• [Work task] For the material below, return exactly the lines starting at the line containing "Fixpoint apply_updates (filter" and ending at the line containing "gm (RewardWeightMap *", both ends included, and no others.

• [Records to use]
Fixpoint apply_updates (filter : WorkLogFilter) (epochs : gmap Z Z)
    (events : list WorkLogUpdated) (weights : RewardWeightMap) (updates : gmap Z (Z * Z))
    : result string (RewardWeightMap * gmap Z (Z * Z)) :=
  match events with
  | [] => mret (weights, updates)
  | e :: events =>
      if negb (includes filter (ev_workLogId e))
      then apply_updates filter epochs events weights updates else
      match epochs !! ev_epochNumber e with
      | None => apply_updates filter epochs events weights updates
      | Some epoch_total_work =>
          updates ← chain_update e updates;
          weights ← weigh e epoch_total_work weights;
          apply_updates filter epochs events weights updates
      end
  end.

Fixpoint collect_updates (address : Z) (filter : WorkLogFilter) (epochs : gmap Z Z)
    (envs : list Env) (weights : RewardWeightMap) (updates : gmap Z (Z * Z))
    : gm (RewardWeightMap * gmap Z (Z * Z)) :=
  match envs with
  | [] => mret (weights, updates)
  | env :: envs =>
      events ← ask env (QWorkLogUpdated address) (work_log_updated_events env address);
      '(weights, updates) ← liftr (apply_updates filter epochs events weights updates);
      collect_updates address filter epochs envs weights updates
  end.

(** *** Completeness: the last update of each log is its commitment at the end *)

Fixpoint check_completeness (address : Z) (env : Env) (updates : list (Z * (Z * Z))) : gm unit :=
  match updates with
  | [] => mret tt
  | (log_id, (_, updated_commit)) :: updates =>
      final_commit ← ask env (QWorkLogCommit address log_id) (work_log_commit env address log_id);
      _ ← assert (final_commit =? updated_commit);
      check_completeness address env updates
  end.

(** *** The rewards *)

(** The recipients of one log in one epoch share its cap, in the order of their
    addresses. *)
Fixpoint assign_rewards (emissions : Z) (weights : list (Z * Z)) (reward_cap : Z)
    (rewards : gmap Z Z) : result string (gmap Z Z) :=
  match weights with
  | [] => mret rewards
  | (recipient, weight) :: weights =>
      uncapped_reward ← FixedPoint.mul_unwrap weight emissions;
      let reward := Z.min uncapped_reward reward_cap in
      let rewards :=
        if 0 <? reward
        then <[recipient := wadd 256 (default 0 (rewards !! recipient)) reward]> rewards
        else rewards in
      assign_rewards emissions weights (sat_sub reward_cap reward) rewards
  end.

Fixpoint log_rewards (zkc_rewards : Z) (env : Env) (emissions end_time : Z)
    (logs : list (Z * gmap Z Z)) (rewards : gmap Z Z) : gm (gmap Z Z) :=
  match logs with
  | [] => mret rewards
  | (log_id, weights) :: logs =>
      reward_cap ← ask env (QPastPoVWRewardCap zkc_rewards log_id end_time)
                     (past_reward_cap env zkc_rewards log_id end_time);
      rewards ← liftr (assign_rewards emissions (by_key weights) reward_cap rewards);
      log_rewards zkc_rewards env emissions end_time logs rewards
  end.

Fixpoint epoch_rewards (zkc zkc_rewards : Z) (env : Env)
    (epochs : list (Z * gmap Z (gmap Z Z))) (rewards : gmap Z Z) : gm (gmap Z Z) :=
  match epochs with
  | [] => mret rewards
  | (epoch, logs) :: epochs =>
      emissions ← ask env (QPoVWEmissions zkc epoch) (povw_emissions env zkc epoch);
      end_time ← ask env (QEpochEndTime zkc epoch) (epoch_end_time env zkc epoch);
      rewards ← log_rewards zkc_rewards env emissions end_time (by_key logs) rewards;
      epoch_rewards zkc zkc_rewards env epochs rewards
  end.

==

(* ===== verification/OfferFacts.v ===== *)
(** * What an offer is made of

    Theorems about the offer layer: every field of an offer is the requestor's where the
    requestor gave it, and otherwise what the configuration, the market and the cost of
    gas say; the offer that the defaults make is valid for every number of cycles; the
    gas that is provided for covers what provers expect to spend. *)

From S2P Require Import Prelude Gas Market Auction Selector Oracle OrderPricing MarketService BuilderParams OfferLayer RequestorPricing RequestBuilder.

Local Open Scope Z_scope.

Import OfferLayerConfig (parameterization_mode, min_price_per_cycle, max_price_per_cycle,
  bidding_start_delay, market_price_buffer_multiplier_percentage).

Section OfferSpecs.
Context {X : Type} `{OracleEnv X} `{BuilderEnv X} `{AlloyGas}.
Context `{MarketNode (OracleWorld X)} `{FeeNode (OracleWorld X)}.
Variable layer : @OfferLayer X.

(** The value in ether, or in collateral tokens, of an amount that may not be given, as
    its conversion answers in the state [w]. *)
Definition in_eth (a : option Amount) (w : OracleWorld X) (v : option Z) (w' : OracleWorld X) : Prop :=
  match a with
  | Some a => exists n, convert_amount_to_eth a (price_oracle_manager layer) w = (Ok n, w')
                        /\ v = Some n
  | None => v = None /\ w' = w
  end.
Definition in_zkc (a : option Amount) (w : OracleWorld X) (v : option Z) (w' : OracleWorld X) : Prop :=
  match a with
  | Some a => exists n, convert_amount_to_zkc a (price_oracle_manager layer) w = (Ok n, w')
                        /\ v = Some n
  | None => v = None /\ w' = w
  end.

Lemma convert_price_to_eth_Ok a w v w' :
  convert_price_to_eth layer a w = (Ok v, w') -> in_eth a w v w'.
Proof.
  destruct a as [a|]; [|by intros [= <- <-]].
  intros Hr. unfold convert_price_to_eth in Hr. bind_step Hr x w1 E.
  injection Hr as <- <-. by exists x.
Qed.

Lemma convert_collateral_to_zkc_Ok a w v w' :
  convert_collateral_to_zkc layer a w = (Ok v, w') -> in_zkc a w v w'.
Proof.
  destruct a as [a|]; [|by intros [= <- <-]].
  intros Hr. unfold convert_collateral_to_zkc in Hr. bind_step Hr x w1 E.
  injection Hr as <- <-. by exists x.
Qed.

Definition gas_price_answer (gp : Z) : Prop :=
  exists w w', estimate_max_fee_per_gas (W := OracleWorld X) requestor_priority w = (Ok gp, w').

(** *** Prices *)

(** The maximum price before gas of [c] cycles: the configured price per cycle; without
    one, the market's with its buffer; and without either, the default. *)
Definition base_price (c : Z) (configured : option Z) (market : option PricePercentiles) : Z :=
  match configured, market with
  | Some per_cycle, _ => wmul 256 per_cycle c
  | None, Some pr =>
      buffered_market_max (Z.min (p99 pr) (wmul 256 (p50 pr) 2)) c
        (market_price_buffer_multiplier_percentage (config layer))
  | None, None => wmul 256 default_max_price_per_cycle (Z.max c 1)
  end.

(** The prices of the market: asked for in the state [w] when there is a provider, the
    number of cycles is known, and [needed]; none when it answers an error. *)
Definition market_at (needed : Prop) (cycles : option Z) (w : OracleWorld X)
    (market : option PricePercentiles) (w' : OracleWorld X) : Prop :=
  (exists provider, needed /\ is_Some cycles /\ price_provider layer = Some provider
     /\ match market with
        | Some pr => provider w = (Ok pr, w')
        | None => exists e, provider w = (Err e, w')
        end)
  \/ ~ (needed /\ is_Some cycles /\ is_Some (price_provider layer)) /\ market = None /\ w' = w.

--

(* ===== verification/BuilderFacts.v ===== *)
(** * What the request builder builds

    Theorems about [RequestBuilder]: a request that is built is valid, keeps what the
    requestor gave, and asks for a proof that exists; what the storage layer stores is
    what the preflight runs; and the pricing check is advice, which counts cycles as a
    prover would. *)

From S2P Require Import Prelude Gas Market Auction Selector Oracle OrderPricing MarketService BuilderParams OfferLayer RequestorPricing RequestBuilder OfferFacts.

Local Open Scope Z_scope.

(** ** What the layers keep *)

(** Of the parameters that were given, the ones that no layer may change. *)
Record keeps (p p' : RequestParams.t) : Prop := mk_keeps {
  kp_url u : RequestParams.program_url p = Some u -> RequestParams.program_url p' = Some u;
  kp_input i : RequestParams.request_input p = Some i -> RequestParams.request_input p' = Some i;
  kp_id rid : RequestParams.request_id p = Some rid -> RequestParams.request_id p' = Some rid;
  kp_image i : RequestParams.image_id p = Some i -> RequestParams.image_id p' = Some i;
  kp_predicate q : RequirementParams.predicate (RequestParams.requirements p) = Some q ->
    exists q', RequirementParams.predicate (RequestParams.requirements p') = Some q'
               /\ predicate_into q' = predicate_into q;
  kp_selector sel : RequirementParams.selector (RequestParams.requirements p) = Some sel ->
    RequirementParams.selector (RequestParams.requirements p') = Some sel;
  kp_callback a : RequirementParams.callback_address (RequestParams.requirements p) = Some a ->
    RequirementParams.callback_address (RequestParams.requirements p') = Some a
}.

• [Reply to the exercise]
Fixpoint apply_updates (filter : WorkLogFilter) (epochs : gmap Z Z)
    (events : list WorkLogUpdated) (weights : RewardWeightMap) (updates : gmap Z (Z * Z))
    : result string (RewardWeightMap * gmap Z (Z * Z)) :=
  match events with
  | [] => mret (weights, updates)
  | e :: events =>
      if negb (includes filter (ev_workLogId e))
      then apply_updates filter epochs events weights updates else
      match epochs !! ev_epochNumber e with
      | None => apply_updates filter epochs events weights updates
      | Some epoch_total_work =>
          updates ← chain_update e updates;
          weights ← weigh e epoch_total_work weights;
          apply_updates filter epochs events weights updates
      end
  end.

Fixpoint collect_updates (address : Z) (filter : WorkLogFilter) (epochs : gmap Z Z)
    (envs : list Env) (weights : RewardWeightMap) (updates : gmap Z (Z * Z))
    : gm (RewardWeightMap * gmap Z (Z * Z)) :=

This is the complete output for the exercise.